- _TRY IT_: From the records below, print exactly the lines starting at the one containing "true -> exists a, r = Ok a." and ending at the one containing "(forall a, f", ends included, and nothing else.
'''
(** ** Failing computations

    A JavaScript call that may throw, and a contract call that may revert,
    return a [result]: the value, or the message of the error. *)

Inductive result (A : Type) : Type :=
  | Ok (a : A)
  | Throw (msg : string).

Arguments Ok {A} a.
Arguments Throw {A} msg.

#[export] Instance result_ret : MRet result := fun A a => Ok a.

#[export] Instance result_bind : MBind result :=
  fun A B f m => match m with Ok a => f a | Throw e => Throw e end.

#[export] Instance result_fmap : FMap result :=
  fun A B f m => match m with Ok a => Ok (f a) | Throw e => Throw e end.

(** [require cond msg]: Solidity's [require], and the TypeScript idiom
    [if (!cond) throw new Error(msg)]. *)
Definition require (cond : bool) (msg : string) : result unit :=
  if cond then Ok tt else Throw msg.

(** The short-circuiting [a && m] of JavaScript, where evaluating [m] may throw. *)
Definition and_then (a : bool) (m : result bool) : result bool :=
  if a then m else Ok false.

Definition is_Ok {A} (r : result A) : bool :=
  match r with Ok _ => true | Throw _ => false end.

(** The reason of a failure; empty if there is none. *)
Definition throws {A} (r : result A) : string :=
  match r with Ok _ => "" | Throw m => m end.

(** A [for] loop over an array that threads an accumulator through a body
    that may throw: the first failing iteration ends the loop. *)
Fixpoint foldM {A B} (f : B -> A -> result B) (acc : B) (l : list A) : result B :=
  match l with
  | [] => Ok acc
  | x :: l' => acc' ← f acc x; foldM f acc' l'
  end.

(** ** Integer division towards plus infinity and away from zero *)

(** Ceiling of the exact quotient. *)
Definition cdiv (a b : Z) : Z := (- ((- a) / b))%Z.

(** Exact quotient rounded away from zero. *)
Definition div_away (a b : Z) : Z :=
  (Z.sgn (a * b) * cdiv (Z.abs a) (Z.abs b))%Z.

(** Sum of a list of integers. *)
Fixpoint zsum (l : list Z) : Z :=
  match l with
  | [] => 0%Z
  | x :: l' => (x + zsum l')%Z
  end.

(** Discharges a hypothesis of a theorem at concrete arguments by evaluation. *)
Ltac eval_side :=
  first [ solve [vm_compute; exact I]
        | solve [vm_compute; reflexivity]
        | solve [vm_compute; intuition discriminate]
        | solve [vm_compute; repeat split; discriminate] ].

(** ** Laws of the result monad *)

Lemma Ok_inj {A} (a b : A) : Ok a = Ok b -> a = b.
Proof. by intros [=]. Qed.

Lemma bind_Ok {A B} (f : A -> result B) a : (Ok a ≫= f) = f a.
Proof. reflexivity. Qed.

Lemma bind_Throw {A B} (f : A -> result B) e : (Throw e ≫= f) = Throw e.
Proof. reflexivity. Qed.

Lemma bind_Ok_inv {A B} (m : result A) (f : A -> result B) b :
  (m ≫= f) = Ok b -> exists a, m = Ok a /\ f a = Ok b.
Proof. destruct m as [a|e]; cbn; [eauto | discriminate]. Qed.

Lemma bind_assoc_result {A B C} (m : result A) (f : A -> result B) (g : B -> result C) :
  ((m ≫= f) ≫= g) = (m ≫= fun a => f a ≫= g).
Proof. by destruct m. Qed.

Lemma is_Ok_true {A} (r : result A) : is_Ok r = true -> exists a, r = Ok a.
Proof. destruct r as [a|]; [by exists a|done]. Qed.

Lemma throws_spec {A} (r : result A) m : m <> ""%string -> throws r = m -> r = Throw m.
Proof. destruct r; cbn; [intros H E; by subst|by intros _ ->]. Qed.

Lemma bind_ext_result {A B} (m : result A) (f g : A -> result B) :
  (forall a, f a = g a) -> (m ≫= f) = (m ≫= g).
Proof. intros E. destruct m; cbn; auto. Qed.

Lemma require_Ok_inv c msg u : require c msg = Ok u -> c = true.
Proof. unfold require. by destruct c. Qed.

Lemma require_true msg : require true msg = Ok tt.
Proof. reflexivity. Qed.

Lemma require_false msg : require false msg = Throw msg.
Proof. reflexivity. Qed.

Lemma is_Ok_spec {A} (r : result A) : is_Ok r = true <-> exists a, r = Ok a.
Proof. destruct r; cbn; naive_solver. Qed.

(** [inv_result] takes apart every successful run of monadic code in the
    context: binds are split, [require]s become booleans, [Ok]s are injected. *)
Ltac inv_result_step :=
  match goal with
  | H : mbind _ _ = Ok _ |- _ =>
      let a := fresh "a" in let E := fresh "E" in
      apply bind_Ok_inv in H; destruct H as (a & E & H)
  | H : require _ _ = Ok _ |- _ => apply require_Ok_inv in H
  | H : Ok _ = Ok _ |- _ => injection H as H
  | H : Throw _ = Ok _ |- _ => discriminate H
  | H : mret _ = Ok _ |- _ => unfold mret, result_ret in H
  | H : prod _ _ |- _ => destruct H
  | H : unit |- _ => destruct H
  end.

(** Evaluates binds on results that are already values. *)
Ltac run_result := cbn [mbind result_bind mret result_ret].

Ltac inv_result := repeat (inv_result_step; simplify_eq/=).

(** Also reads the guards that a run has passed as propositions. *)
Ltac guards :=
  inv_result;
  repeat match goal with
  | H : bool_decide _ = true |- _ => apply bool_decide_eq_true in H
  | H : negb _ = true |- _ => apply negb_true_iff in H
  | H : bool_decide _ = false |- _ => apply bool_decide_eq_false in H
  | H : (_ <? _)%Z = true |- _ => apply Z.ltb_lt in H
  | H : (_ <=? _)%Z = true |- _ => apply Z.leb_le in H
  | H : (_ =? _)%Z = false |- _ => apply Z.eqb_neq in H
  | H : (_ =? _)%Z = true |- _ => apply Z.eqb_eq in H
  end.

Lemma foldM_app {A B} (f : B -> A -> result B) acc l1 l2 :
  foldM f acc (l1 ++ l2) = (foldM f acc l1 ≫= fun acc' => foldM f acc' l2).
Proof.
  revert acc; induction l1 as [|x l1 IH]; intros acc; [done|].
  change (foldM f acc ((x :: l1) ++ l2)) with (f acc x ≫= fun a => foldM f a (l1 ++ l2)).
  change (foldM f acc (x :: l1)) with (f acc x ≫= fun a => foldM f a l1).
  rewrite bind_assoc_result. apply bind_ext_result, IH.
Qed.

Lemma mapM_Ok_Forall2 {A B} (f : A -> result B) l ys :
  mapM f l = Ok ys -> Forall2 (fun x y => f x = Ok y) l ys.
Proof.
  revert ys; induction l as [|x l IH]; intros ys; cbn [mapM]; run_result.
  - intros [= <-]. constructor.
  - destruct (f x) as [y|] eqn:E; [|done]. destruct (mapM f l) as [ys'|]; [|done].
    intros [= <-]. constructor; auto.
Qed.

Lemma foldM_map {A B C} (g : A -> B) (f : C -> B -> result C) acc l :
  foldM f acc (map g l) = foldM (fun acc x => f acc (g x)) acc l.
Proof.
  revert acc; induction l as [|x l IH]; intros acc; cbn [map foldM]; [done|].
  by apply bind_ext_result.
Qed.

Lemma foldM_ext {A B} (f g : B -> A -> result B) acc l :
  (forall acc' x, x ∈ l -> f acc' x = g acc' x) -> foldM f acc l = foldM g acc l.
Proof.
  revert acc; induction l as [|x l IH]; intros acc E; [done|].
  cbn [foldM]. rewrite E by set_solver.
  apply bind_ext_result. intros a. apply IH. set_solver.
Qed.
'''
'''
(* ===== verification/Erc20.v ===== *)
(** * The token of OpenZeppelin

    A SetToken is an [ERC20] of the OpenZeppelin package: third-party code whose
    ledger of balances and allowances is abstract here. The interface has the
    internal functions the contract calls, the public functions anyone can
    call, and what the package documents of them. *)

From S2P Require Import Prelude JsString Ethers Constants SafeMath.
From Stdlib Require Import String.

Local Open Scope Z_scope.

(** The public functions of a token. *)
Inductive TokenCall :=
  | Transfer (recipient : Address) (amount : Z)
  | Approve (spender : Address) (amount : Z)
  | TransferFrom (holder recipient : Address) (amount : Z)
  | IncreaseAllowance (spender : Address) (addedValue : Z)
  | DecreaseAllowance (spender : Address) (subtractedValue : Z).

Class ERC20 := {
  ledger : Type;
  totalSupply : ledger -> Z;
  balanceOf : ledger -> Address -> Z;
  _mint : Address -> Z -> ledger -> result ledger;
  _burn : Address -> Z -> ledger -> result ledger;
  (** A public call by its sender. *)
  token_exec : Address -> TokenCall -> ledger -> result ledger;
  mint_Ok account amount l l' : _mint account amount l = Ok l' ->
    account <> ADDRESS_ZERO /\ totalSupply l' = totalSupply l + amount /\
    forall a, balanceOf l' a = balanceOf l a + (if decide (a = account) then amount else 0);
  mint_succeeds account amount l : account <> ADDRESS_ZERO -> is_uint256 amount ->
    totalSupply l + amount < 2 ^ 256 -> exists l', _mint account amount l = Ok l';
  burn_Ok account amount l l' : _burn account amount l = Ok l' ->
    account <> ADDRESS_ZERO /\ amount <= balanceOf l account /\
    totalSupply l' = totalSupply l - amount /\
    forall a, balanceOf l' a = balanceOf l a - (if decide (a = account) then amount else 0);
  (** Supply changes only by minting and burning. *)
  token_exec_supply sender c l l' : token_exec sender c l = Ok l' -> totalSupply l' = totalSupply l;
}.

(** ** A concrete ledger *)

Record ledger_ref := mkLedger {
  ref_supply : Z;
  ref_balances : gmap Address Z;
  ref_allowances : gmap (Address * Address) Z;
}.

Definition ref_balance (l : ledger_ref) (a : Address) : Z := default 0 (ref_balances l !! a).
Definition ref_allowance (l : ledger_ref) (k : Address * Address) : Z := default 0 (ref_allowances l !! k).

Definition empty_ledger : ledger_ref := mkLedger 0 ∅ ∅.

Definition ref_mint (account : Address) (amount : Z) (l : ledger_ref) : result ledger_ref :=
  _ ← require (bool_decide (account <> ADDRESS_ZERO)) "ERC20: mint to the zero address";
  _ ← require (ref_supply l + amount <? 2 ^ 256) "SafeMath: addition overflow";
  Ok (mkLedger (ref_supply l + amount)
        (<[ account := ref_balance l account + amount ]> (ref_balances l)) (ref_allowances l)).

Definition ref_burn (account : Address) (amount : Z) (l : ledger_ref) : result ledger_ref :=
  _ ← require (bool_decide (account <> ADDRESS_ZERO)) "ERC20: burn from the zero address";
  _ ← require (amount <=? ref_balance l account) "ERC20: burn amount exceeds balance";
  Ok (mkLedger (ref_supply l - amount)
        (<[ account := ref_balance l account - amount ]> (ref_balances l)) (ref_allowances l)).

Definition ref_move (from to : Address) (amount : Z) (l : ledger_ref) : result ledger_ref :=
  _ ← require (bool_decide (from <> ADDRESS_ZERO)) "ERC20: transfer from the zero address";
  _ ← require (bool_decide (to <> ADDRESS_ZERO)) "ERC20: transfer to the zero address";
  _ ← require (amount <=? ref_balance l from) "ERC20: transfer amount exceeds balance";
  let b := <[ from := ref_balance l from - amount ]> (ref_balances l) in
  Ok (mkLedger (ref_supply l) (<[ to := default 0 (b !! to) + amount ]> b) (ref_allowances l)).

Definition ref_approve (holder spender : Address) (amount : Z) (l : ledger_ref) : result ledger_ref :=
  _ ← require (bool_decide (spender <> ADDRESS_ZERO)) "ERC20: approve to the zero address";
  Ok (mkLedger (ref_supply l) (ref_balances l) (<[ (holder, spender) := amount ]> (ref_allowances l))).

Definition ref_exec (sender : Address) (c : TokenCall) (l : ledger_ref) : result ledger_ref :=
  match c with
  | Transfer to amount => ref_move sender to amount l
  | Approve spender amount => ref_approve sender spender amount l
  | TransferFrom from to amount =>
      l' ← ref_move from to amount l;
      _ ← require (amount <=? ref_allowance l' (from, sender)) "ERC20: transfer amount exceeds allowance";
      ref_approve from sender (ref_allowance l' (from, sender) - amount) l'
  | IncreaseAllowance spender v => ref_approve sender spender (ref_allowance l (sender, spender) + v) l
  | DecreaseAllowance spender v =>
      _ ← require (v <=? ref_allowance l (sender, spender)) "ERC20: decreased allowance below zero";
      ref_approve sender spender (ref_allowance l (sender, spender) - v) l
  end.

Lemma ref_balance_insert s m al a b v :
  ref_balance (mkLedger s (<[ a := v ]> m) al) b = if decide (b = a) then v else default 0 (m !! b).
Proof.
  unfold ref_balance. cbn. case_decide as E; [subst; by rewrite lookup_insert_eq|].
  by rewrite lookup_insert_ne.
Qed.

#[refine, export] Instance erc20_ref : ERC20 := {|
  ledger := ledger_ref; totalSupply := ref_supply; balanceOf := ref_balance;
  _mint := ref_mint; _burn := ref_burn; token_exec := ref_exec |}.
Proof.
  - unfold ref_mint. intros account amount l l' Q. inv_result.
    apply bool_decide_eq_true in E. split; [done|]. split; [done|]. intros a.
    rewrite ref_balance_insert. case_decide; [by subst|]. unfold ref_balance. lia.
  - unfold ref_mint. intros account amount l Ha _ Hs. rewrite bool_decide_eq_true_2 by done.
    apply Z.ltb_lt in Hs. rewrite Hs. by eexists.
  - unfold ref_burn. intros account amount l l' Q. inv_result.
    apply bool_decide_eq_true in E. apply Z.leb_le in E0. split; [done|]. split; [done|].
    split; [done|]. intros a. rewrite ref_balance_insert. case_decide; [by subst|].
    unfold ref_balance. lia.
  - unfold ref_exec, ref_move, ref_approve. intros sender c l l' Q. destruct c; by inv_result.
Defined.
'''
- _EXERCISE SOLUTION_:
Lemma is_Ok_true {A} (r : result A) : is_Ok r = true -> exists a, r = Ok a.
Proof. destruct r as [a|]; [by exists a|done]. Qed.

Lemma throws_spec {A} (r : result A) m : m <> ""%string -> throws r = m -> r = Throw m.
Proof. destruct r; cbn; [intros H E; by subst|by intros _ ->]. Qed.

Lemma bind_ext_result {A B} (m : result A) (f g : A -> result B) :
  (forall a, f a = g a) -> (m ≫= f) = (m ≫= g).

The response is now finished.